## Exercise objective
Copy every entry. Do not alter a single word.

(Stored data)
= = = =
(* ===== verification/RhineStore.v ===== *)
(** * Trees of the delegation status log in memory and in the store

    The links of a Merkle tree survive serialization in place; a tree that is read back from
    the store is a tree over the same contents with the same root; and the number of levels
    of a tree, which decides whether its proofs are accepted, is the same in all of them. *)

From S2P Require Import Prelude Cbor Keys Merkle MerkleFacts RhineTree Rhine RhineLog.

Section Links.
Context {SL : Sha256Lib}.

(** ** Restoring the links *)

Definition parent_at (h : list Node) (p : nat) : option nat := nParent (node_at h p).
(** The same nodes up to their parents. *)
Definition relinked (h h' : list Node) : Prop := extends h h' ∧ length h' = length h.

Lemma relinked_refl h : relinked h h.
Proof. split; [|done]. intros p n Hn. exists (nParent n). by rewrite set_parent_same. Qed.
Lemma relinked_at h h' p n : relinked h h' → h !! p = Some n → ∃ q, h' !! p = Some (set_parent q n).
Proof. intros [E _]. apply E. Qed.
Lemma relinked_node h h' p : relinked h h' → node_at h' p = set_parent (parent_at h' p) (node_at h p).
Proof.
  intros [E L]. unfold parent_at. destruct (h !! p) as [n|] eqn:Hn.
  - destruct (E p n Hn) as [q Hq]. by rewrite (node_at_lookup _ _ _ Hq), (node_at_lookup _ _ _ Hn).
  - assert (h' !! p = None) as Hn' by (apply lookup_ge_None; apply lookup_ge_None in Hn; lia). unfold node_at. by rewrite Hn, Hn'.
Qed.
Lemma relinked_set h h' p q : relinked h h' → relinked h (alter (set_parent q) p h').
Proof.
  intros [E L]. split; [|by rewrite length_alter]. intros x n Hn. destruct (E x n Hn) as [q' Hq']. destruct (decide (x = p)) as [->|Hne].
  - exists q. by rewrite list_lookup_alter_eq, Hq'.
  - exists q'. by rewrite list_lookup_alter_ne.
Qed.
Lemma parent_at_set h p q x : p < length h → parent_at (alter (set_parent q) p h) x = if decide (x = p) then q else parent_at h x.
Proof.
  intros Hp. unfold parent_at, node_at. case_decide as Hx; [subst x|by rewrite list_lookup_alter_ne].
  destruct (lookup_lt_is_Some_2 h p Hp) as [n Hn]. by rewrite list_lookup_alter_eq, Hn.
Qed.
Lemma relinked_eq h h' : relinked h h' → (∀ x, x < length h → parent_at h' x = parent_at h x) → h' = h.
Proof.
  intros Hr Hp. apply list_eq. intros x. destruct (h !! x) as [n|] eqn:Hn.
  - destruct (relinked_at _ _ _ _ Hr Hn) as [q Hq]. specialize (Hp x (lookup_lt_Some _ _ _ Hn)). unfold parent_at in Hp.
    rewrite (node_at_lookup _ _ _ Hq), (node_at_lookup _ _ _ Hn) in Hp. cbn in Hp. rewrite Hq, Hp. by rewrite set_parent_same.
  - apply lookup_ge_None. destruct Hr as [_ ->]. by apply lookup_ge_None.
Qed.

Lemma DeleteLinks_ok depth h : merkle_wf h → ∀ h' p, relinked h h' → p < length h → p < depth →
  ∃ h'', DeleteLinks depth h' p = Ok h'' ∧ relinked h h''.
Proof.
  intros W. induction depth as [|depth IH]; intros h' p Hr Hp Hd; [lia|]. cbn [DeleteLinks].
  destruct (lookup_lt_is_Some_2 h p Hp) as [n Hn]. pose proof (relinked_set h h' p None Hr) as Hr1.
  set (h1 := alter _ _ _) in *. rewrite (relinked_node h h1 p Hr1), (node_at_lookup _ _ _ Hn). cbn [set_parent nLeft nRight].
  destruct (nLeaf n) eqn:El.
  - destruct (wf_ends h W p n Hn El) as [-> E2]. cbn [mbind outcome_bind].
    rewrite (relinked_node h h1 p Hr1), (node_at_lookup _ _ _ Hn). cbn. rewrite E2. by eexists.
  - destruct (wf_inner h W p n Hn El) as (l & r & -> & E2 & Hl & Hlr & _).
    destruct (IH h1 l) as (h2 & -> & Hr2); [done|lia|lia|]. cbn [mbind outcome_bind].
    rewrite (relinked_node h h2 p Hr2), (node_at_lookup _ _ _ Hn). cbn. rewrite E2. apply IH; [done|lia|lia].
Qed.

(** The nodes from which the parents lead to [p]. *)
Inductive below (h : list Node) (p : nat) : nat → Prop :=
| below_here : below h p p
| below_up x q : parent_at h x = Some q → below h p q → below h p x.
Lemma below_child h p x : below h p x → x = p ∨ ∃ c, parent_at h c = Some p ∧ below h c x.
Proof.
  induction 1 as [|x q Hq _ [->|(c & Hc & Hb)]]; [by left|right..].
  - exists x. split; [done|constructor].
  - exists c. split; [done|]. by eapply below_up.
Qed.
Lemma below_root h root : merkle_wf h → orphans h [root] → ∀ x, x < length h → below h root x.
Proof.
  intros W O x. remember (length h - x) as k eqn:Ek. revert x Ek. induction k as [k IH] using lt_wf_ind. intros x -> Hx.
  destruct (lookup_lt_is_Some_2 h x Hx) as [n Hn]. destruct (nParent n) as [q|] eqn:Eq.
  - destruct (wf_parent h W x n q Hn Eq) as (Hlt & nq & Hq & _). apply lookup_lt_Some in Hq.
    apply (below_up _ _ _ q); [unfold parent_at; by rewrite (node_at_lookup _ _ _ Hn)|]. by apply (IH (length h - q)); [lia|..].
  - assert (x ∈ [root]) as ->%list_elem_of_singleton by (apply O; eauto). constructor.
Qed.
Lemma child_of h p n c : merkle_wf h → h !! p = Some n → parent_at h c = Some p → nLeft n = Some c ∨ nRight n = Some c.
Proof.
  intros W Hn Hc. unfold parent_at, node_at in Hc. destruct (h !! c) as [m|] eqn:Hm; [|done]. cbn in Hc.
  destruct (wf_parent h W c m p Hm Hc) as (_ & nq & Hq & _ & H). by simplify_eq.
Qed.

Definition leaf_of (h : list Node) (x : nat) : Prop := ∃ n, h !! x = Some n ∧ nLeaf n = true.

(** What restoring the links below [p] does to nodes whose parents were lost: every parent is
    left alone or restored, those below [p] are restored, and the leaves below it are
    collected. *)
Definition restored (h h' h'' : list Node) (p : nat) (ls : list nat) : Prop :=
  relinked h h'' ∧ (∀ x, parent_at h'' x = parent_at h' x ∨ parent_at h'' x = parent_at h x) ∧
  (∀ x, below h p x → parent_at h'' x = parent_at h x) ∧ Forall (leaf_of h) ls ∧ (∀ x, below h p x → leaf_of h x → x ∈ ls).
= = = =
## Task answer
(* ===== verification/RhineStore.v ===== *)
(** * Trees of the delegation status log in memory and in the store

    The links of a Merkle tree survive serialization in place; a tree that is read back from
    the store is a tree over the same contents with the same root; and the number of levels
    of a tree, which decides whether its proofs are accepted, is the same in all of them. *)

From S2P Require Import Prelude Cbor Keys Merkle MerkleFacts RhineTree Rhine RhineLog.

Section Links.
Context {SL : Sha256Lib}.

(** ** Restoring the links *)

Definition parent_at (h : list Node) (p : nat) : option nat := nParent (node_at h p).
(** The same nodes up to their parents. *)
Definition relinked (h h' : list Node) : Prop := extends h h' ∧ length h' = length h.

Lemma relinked_refl h : relinked h h.
Proof. split; [|done]. intros p n Hn. exists (nParent n). by rewrite set_parent_same. Qed.
Lemma relinked_at h h' p n : relinked h h' → h !! p = Some n → ∃ q, h' !! p = Some (set_parent q n).
Proof. intros [E _]. apply E. Qed.
Lemma relinked_node h h' p : relinked h h' → node_at h' p = set_parent (parent_at h' p) (node_at h p).
Proof.
  intros [E L]. unfold parent_at. destruct (h !! p) as [n|] eqn:Hn.
  - destruct (E p n Hn) as [q Hq]. by rewrite (node_at_lookup _ _ _ Hq), (node_at_lookup _ _ _ Hn).
  - assert (h' !! p = None) as Hn' by (apply lookup_ge_None; apply lookup_ge_None in Hn; lia). unfold node_at. by rewrite Hn, Hn'.
Qed.
Lemma relinked_set h h' p q : relinked h h' → relinked h (alter (set_parent q) p h').
Proof.
  intros [E L]. split; [|by rewrite length_alter]. intros x n Hn. destruct (E x n Hn) as [q' Hq']. destruct (decide (x = p)) as [->|Hne].
  - exists q. by rewrite list_lookup_alter_eq, Hq'.
  - exists q'. by rewrite list_lookup_alter_ne.
Qed.
Lemma parent_at_set h p q x : p < length h → parent_at (alter (set_parent q) p h) x = if decide (x = p) then q else parent_at h x.
Proof.
  intros Hp. unfold parent_at, node_at. case_decide as Hx; [subst x|by rewrite list_lookup_alter_ne].
  destruct (lookup_lt_is_Some_2 h p Hp) as [n Hn]. by rewrite list_lookup_alter_eq, Hn.
Qed.
Lemma relinked_eq h h' : relinked h h' → (∀ x, x < length h → parent_at h' x = parent_at h x) → h' = h.
Proof.
  intros Hr Hp. apply list_eq. intros x. destruct (h !! x) as [n|] eqn:Hn.
  - destruct (relinked_at _ _ _ _ Hr Hn) as [q Hq]. specialize (Hp x (lookup_lt_Some _ _ _ Hn)). unfold parent_at in Hp.
    rewrite (node_at_lookup _ _ _ Hq), (node_at_lookup _ _ _ Hn) in Hp. cbn in Hp. rewrite Hq, Hp. by rewrite set_parent_same.
  - apply lookup_ge_None. destruct Hr as [_ ->]. by apply lookup_ge_None.
Qed.

Lemma DeleteLinks_ok depth h : merkle_wf h → ∀ h' p, relinked h h' → p < length h → p < depth →
  ∃ h'', DeleteLinks depth h' p = Ok h'' ∧ relinked h h''.
Proof.
  intros W. induction depth as [|depth IH]; intros h' p Hr Hp Hd; [lia|]. cbn [DeleteLinks].
  destruct (lookup_lt_is_Some_2 h p Hp) as [n Hn]. pose proof (relinked_set h h' p None Hr) as Hr1.
  set (h1 := alter _ _ _) in *. rewrite (relinked_node h h1 p Hr1), (node_at_lookup _ _ _ Hn). cbn [set_parent nLeft nRight].
  destruct (nLeaf n) eqn:El.
  - destruct (wf_ends h W p n Hn El) as [-> E2]. cbn [mbind outcome_bind].
    rewrite (relinked_node h h1 p Hr1), (node_at_lookup _ _ _ Hn). cbn. rewrite E2. by eexists.
  - destruct (wf_inner h W p n Hn El) as (l & r & -> & E2 & Hl & Hlr & _).
    destruct (IH h1 l) as (h2 & -> & Hr2); [done|lia|lia|]. cbn [mbind outcome_bind].
    rewrite (relinked_node h h2 p Hr2), (node_at_lookup _ _ _ Hn). cbn. rewrite E2. apply IH; [done|lia|lia].
Qed.

(** The nodes from which the parents lead to [p]. *)
Inductive below (h : list Node) (p : nat) : nat → Prop :=
| below_here : below h p p
| below_up x q : parent_at h x = Some q → below h p q → below h p x.
Lemma below_child h p x : below h p x → x = p ∨ ∃ c, parent_at h c = Some p ∧ below h c x.
Proof.
  induction 1 as [|x q Hq _ [->|(c & Hc & Hb)]]; [by left|right..].
  - exists x. split; [done|constructor].
  - exists c. split; [done|]. by eapply below_up.
Qed.
Lemma below_root h root : merkle_wf h → orphans h [root] → ∀ x, x < length h → below h root x.
Proof.
  intros W O x. remember (length h - x) as k eqn:Ek. revert x Ek. induction k as [k IH] using lt_wf_ind. intros x -> Hx.
  destruct (lookup_lt_is_Some_2 h x Hx) as [n Hn]. destruct (nParent n) as [q|] eqn:Eq.
  - destruct (wf_parent h W x n q Hn Eq) as (Hlt & nq & Hq & _). apply lookup_lt_Some in Hq.
    apply (below_up _ _ _ q); [unfold parent_at; by rewrite (node_at_lookup _ _ _ Hn)|]. by apply (IH (length h - q)); [lia|..].
  - assert (x ∈ [root]) as ->%list_elem_of_singleton by (apply O; eauto). constructor.
Qed.
Lemma child_of h p n c : merkle_wf h → h !! p = Some n → parent_at h c = Some p → nLeft n = Some c ∨ nRight n = Some c.
Proof.
  intros W Hn Hc. unfold parent_at, node_at in Hc. destruct (h !! c) as [m|] eqn:Hm; [|done]. cbn in Hc.
  destruct (wf_parent h W c m p Hm Hc) as (_ & nq & Hq & _ & H). by simplify_eq.
Qed.

Definition leaf_of (h : list Node) (x : nat) : Prop := ∃ n, h !! x = Some n ∧ nLeaf n = true.

(** What restoring the links below [p] does to nodes whose parents were lost: every parent is
    left alone or restored, those below [p] are restored, and the leaves below it are
    collected. *)
Definition restored (h h' h'' : list Node) (p : nat) (ls : list nat) : Prop :=
  relinked h h'' ∧ (∀ x, parent_at h'' x = parent_at h' x ∨ parent_at h'' x = parent_at h x) ∧
  (∀ x, below h p x → parent_at h'' x = parent_at h x) ∧ Forall (leaf_of h) ls ∧ (∀ x, below h p x → leaf_of h x → x ∈ ls).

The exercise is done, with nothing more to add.